** PROBLEM DETAILS **
Return, exactly and in full, the lines of the records below starting at the one with "landed img rs b ∨ nq_queue q'" and ending at the one with "accepted; names are used once. *)", and no other lines.

** DATASET RECORDS **
(* ===== verification/Queues.v ===== *)
(** What the storage side of the cluster promises, as an abstract system without
    files, tasks, leases or crashes: every node has a queue of whole batches,
    and the database a growing list of rows.  An outage may take batches from a
    queue that were never marked as written, or bring back ones that had left it.
    [Cluster] is shown to refine it: every step of the cluster, power losses and
    faults included, is one atomic step of the abstract system. *)

From Stdlib Require Import ZArith Lia String.
From stdpp Require Import base option list strings gmap relations.
From S2P Require Import Prelude Externals Concrete Domain Repository Wal Lease Cluster.
Open Scope Z_scope.
Open Scope oi_scope.

(** * The abstract system *)

Section queues.
Context {DL : DecimalLib} {TL : TimeLib} {R : Type} (img : OiSnapshot → R).

Local Abbreviation Batch := (list OiSnapshot).

(** A node's queue and what was set aside for an operator, with its history: what
    it ever accepted, and the names that expired, that are written for good, and
    that an outage took. *)
Record NodeQueue := mkNodeQueue {
  nq_log : list (string * Batch);
  nq_queue : gmap string Batch;
  nq_aside : string → Batch → Prop;
  nq_expired : list string;
  nq_written : list string;
  nq_lost : list string;
}.

(** Nothing is accepted, written or lost, and nothing that was set aside goes. *)
Definition calm (q q' : NodeQueue) : Prop :=
  nq_log q' = nq_log q ∧ (∀ p b, nq_aside q p b → nq_aside q' p b)
  ∧ nq_written q' = nq_written q ∧ nq_lost q' = nq_lost q.

(** One step of a node beside the rows of the database: the queue takes a batch
    under an unused name; some rows of an accepted batch, or all, are inserted; a
    batch leaves the queue once it has landed, or is set aside; batches expire,
    where that is asked for; what is there is written; and an outage leaves a
    queue of accepted batches, from which a batch that was queued or set aside is
    missing only if it has landed, has expired or was not written. *)
Inductive nstep (expiring : bool) (q : NodeQueue) (rs : list R) (q' : NodeQueue) : list R → Prop :=
| n_skip : calm q q' → nq_queue q' = nq_queue q → nq_expired q' = nq_expired q →
    nstep expiring q rs q' rs
| n_enqueue p b :
    (∀ b', (p, b') ∉ nq_log q) → nq_queue q !! p = None →
    nq_log q' = (p, b) :: nq_log q → nq_queue q' = <[p := b]> (nq_queue q) →
    (∀ p b, nq_aside q p b → nq_aside q' p b) → nq_expired q' = nq_expired q →
    nq_written q' = nq_written q → nq_lost q' = nq_lost q → nstep expiring q rs q' rs
| n_insert p b new :
    (p, b) ∈ nq_log q → (∀ x, x ∈ new → x ∈ img <$> b) →
    calm q q' → nq_queue q' = nq_queue q → nq_expired q' = nq_expired q →
    nstep expiring q rs q' (rs ++ new)
| n_dequeue p b :
    nq_queue q !! p = Some b → landed img rs b →
    calm q q' → nq_queue q' = delete p (nq_queue q) → nq_expired q' = nq_expired q →
    nstep expiring q rs q' rs
| n_aside p b :
    nq_queue q !! p = Some b → nq_aside q' p b →
    calm q q' → nq_queue q' = delete p (nq_queue q) → nq_expired q' = nq_expired q →
    nstep expiring q rs q' rs
| n_expire (gone : list string) :
    expiring = true → calm q q' →
    nq_queue q' = filter (λ kv, kv.1 ∉ gone) (nq_queue q) →
    nq_expired q' = gone ++ nq_expired q → nstep expiring q rs q' rs
| n_write :
    nq_log q' = nq_log q → nq_queue q' = nq_queue q → (∀ p b, nq_aside q p b → nq_aside q' p b) →
    nq_expired q' = nq_expired q → nq_lost q' = nq_lost q →
    (∀ p, p ∈ nq_written q' ↔ p ∈ nq_written q ∨ (p ∈ (nq_log q).*1 ∧ p ∉ nq_lost q)) →
    nstep expiring q rs q' rs
| n_outage :
    nq_log q' = nq_log q → nq_expired q' = nq_expired q → nq_written q' = nq_written q →
    (∀ p b, nq_queue q' !! p = Some b → (p, b) ∈ nq_log q) →
    (∀ p, p ∈ nq_lost q → p ∈ nq_lost q') →
    (∀ p b, (p, b) ∈ nq_log q → nq_queue q !! p = Some b ∨ nq_aside q p b →
       landed img rs b ∨ nq_queue q' !! p = Some b ∨ nq_aside q' p b ∨ p ∈ nq_expired q
       ∨ (p ∈ nq_lost q' ∧ p ∉ nq_written q)) →
    nstep expiring q rs q' rs.

Record Queues := mkQueues { qs_node : string → NodeQueue; qs_rows : list R }.

Inductive qstep (expiring : bool) (a a' : Queues) : Prop :=
| qs_step n :
    nstep expiring (qs_node a n) (qs_rows a) (qs_node a' n) (qs_rows a') →
    (∀ m, m ≠ n → qs_node a' m = qs_node a m) → qstep expiring a a'.

Definition qs_empty (a : Queues) : Prop :=
  ∀ n, nq_log (qs_node a n) = [] ∧ nq_queue (qs_node a n) = ∅ ∧ nq_expired (qs_node a n) = [].

(** * What the abstract system guarantees *)

(** Every accepted batch has landed, or is queued, or was set aside, or has
    expired, which takes that it was asked for, or was lost before it was written;
    every row is one from the start or of an accepted batch; what is queued was
    accepted; names are used once. *)
Record queues_ok (expiring : bool) (rs0 : list R) (a : Queues) : Prop := {
  qk_rows x : x ∈ qs_rows a → x ∈ rs0 ∨ ∃ n p b, (p, b) ∈ nq_log (qs_node a n) ∧ x ∈ img <$> b;
  qk_queue n p b : nq_queue (qs_node a n) !! p = Some b → (p, b) ∈ nq_log (qs_node a n);
  qk_unique n p b b' : (p, b) ∈ nq_log (qs_node a n) → (p, b') ∈ nq_log (qs_node a n) → b = b';
  qk_kept n p b : (p, b) ∈ nq_log (qs_node a n) →
    landed img (qs_rows a) b ∨ nq_queue (qs_node a n) !! p = Some b
    ∨ nq_aside (qs_node a n) p b ∨ p ∈ nq_expired (qs_node a n)
    ∨ (p ∈ nq_lost (qs_node a n) ∧ p ∉ nq_written (qs_node a n));
  qk_expired n p : p ∈ nq_expired (qs_node a n) → expiring = true;
}.

Lemma queues_ok_empty expiring a : qs_empty a → queues_ok expiring (qs_rows a) a.
Proof.
  intros H. constructor.
  - by left.
  - intros n p b. destruct (H n) as (_ & -> & _). by rewrite lookup_empty.
  - intros n p b b'. destruct (H n) as [-> _]. by intros ?%not_elem_of_nil.
  - intros n p b. destruct (H n) as [-> _]. by intros ?%not_elem_of_nil.
  - intros n p. destruct (H n) as (_ & _ & ->). by intros ?%not_elem_of_nil.
Qed.

(** What one step does to the node that takes it. *)
Lemma nstep_log expiring q rs q' rs' p b :
  nstep expiring q rs q' rs' → (p, b) ∈ nq_log q → (p, b) ∈ nq_log q'.
Proof.
  intros [[Hl _]|p0 b0 _ _ Hl|p0 b0 new _ _ [Hl _]|p0 b0 _ _ [Hl _]|p0 b0 _ _ [Hl _]|gone _ [Hl _]|Hl|Hl];
    rewrite Hl; [done|by right|done..].
Qed.

Lemma nstep_rows expiring q rs q' rs' :
  nstep expiring q rs q' rs' →
  ∃ new, rs' = rs ++ new ∧ ∀ x, x ∈ new → ∃ p b, (p, b) ∈ nq_log q ∧ x ∈ img <$> b.
Proof.
  intros [| | p b new Hin Hn| | | | |]; try (exists []; rewrite app_nil_r; split; [done|];
    by intros x ?%not_elem_of_nil).
  exists new. split; [done|]. intros x Hx. exists p, b. eauto.
Qed.

Lemma nstep_expired expiring q rs q' rs' p :
  nstep expiring q rs q' rs' → p ∈ nq_expired q' → p ∈ nq_expired q ∨ expiring = true.
Proof.
  intros [? ? He|? ? ? ? ? ? ? He|? ? ? ? ? ? ? He|? ? ? ? ? ? He|? ? ? ? ? ? He|? Hx|? ? ? He|? He];
    try (rewrite He; by left). by right.
Qed.

(** The fate of a batch: where it is after a step, given where it was. *)
Definition fate q rs p b : Prop :=
  landed img rs b ∨ nq_queue q !! p = Some b ∨ nq_aside q p b ∨ p ∈ nq_expired q
  ∨ (p ∈ nq_lost q ∧ p ∉ nq_written q).

Lemma nstep_fate expiring q rs q' rs' p b :
  nstep expiring q rs q' rs' →
  (∀ b', (p, b') ∈ nq_log q → b' = b) → (p, b) ∈ nq_log q → fate q rs p b → fate q' rs' p b.
Proof.
  unfold fate. intros Hs Hu Hin Hf.
  destruct Hs as [(Hl & Ha & Hw & Hlo) Hqq He|p0 b0 Hnew _ Hl Hqq Ha He Hw Hlo
                 |p0 b0 new _ _ (Hl & Ha & Hw & Hlo) Hqq He
                 |p0 b0 H0 Hland (Hl & Ha & Hw & Hlo) Hqq He
                 |p0 b0 H0 Has (Hl & Ha & Hw & Hlo) Hqq He|gone Hx (Hl & Ha & Hw & Hlo) Hqq He
                 |Hl Hqq Ha He Hlo Hw|Hl He Hw Hq Hlo Hk];
    rewrite ?Hqq, ?He, ?Hlo.
  - rewrite Hw. naive_solver.
  - rewrite Hw. destruct Hf as [?|[H|?]]; [auto| |naive_solver]. right. left.
    rewrite lookup_insert_ne; [done|]. intros ->. by destruct (Hnew b).
  - rewrite Hw. destruct Hf as [H|?]; [left|naive_solver].
    intros s Hs. apply elem_of_app. left. by apply H.
  - rewrite Hw. destruct Hf as [?|[H|?]]; [auto| |naive_solver].
    destruct (decide (p = p0)) as [->|Hne]; [left; by simplify_eq|].
    right. left. by rewrite lookup_delete_ne.
  - rewrite Hw. destruct Hf as [?|[H|?]]; [auto| |naive_solver].
    destruct (decide (p = p0)) as [->|Hne]; [right; right; left; by simplify_eq|].
    right. left. by rewrite lookup_delete_ne.
  - rewrite Hw. destruct Hf as [?|[H|?]]; [auto| |].
    + destruct (decide (p ∈ gone)) as [Hg|Hg]; [do 3 right; left; apply elem_of_app; by left|].
      right. left. by apply map_lookup_filter_Some.
    + right. right. rewrite elem_of_app. naive_solver.
  - destruct Hf as [?|[?|[?|[?|[H1 H2]]]]]; auto 10. do 4 right. split; [done|]. rewrite Hw.
    by intros [?|[_ ?]].
  - rewrite Hw. destruct Hf as [?|[H|[H|[?|[? ?]]]]]; auto 10.
Qed.

(** The queue holds accepted batches, each name once. *)
Lemma nstep_accepted expiring q rs q' rs' :
  nstep expiring q rs q' rs' →
  (∀ p b, nq_queue q !! p = Some b → (p, b) ∈ nq_log q) →
  (∀ p b b', (p, b) ∈ nq_log q → (p, b') ∈ nq_log q → b = b') →
  (∀ p b, nq_queue q' !! p = Some b → (p, b) ∈ nq_log q')
  ∧ (∀ p b b', (p, b) ∈ nq_log q' → (p, b') ∈ nq_log q' → b = b')
  ∧ ∀ p b, (p, b) ∈ nq_log q' → (p, b) ∈ nq_log q ∨ nq_queue q' !! p = Some b.
Proof.
  intros Hs Hq Hu.
  destruct Hs as [[Hl _] Hqq _|p0 b0 Hnew _ Hl Hqq|p0 b0 new _ _ [Hl _] Hqq _
                 |p0 b0 _ _ [Hl _] Hqq _|p0 b0 _ _ [Hl _] Hqq _|gone _ [Hl _] Hqq _
                 |Hl Hqq|Hl _ _ Hqq]; rewrite ?Hl, ?Hqq; auto.
  - split; [|split].
    + intros p b [[<- <-]|[_ ?]]%lookup_insert_Some; [left|right; eauto].
    + intros p b b' [E|Hi]%elem_of_cons [E'|Hi']%elem_of_cons; simplify_eq; eauto.
      * by destruct (Hnew b').
      * by destruct (Hnew b).
    + intros p b [[= -> ->]|Hin]%elem_of_cons; [right; apply lookup_insert_eq|by left].
  - split; [by intros p b [_ ?]%lookup_delete_Some; eauto|]. auto.
  - split; [by intros p b [_ ?]%lookup_delete_Some; eauto|]. auto.
  - split; [by intros p b [? _]%map_lookup_filter_Some; eauto|]. auto.
Qed.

** OUTPUT **
       landed img rs b ∨ nq_queue q' !! p = Some b ∨ nq_aside q' p b ∨ p ∈ nq_expired q
       ∨ (p ∈ nq_lost q' ∧ p ∉ nq_written q)) →
    nstep expiring q rs q' rs.

Record Queues := mkQueues { qs_node : string → NodeQueue; qs_rows : list R }.

Inductive qstep (expiring : bool) (a a' : Queues) : Prop :=
| qs_step n :
    nstep expiring (qs_node a n) (qs_rows a) (qs_node a' n) (qs_rows a') →
    (∀ m, m ≠ n → qs_node a' m = qs_node a m) → qstep expiring a a'.

Definition qs_empty (a : Queues) : Prop :=
  ∀ n, nq_log (qs_node a n) = [] ∧ nq_queue (qs_node a n) = ∅ ∧ nq_expired (qs_node a n) = [].

(** * What the abstract system guarantees *)

(** Every accepted batch has landed, or is queued, or was set aside, or has
    expired, which takes that it was asked for, or was lost before it was written;
    every row is one from the start or of an accepted batch; what is queued was
    accepted; names are used once. *)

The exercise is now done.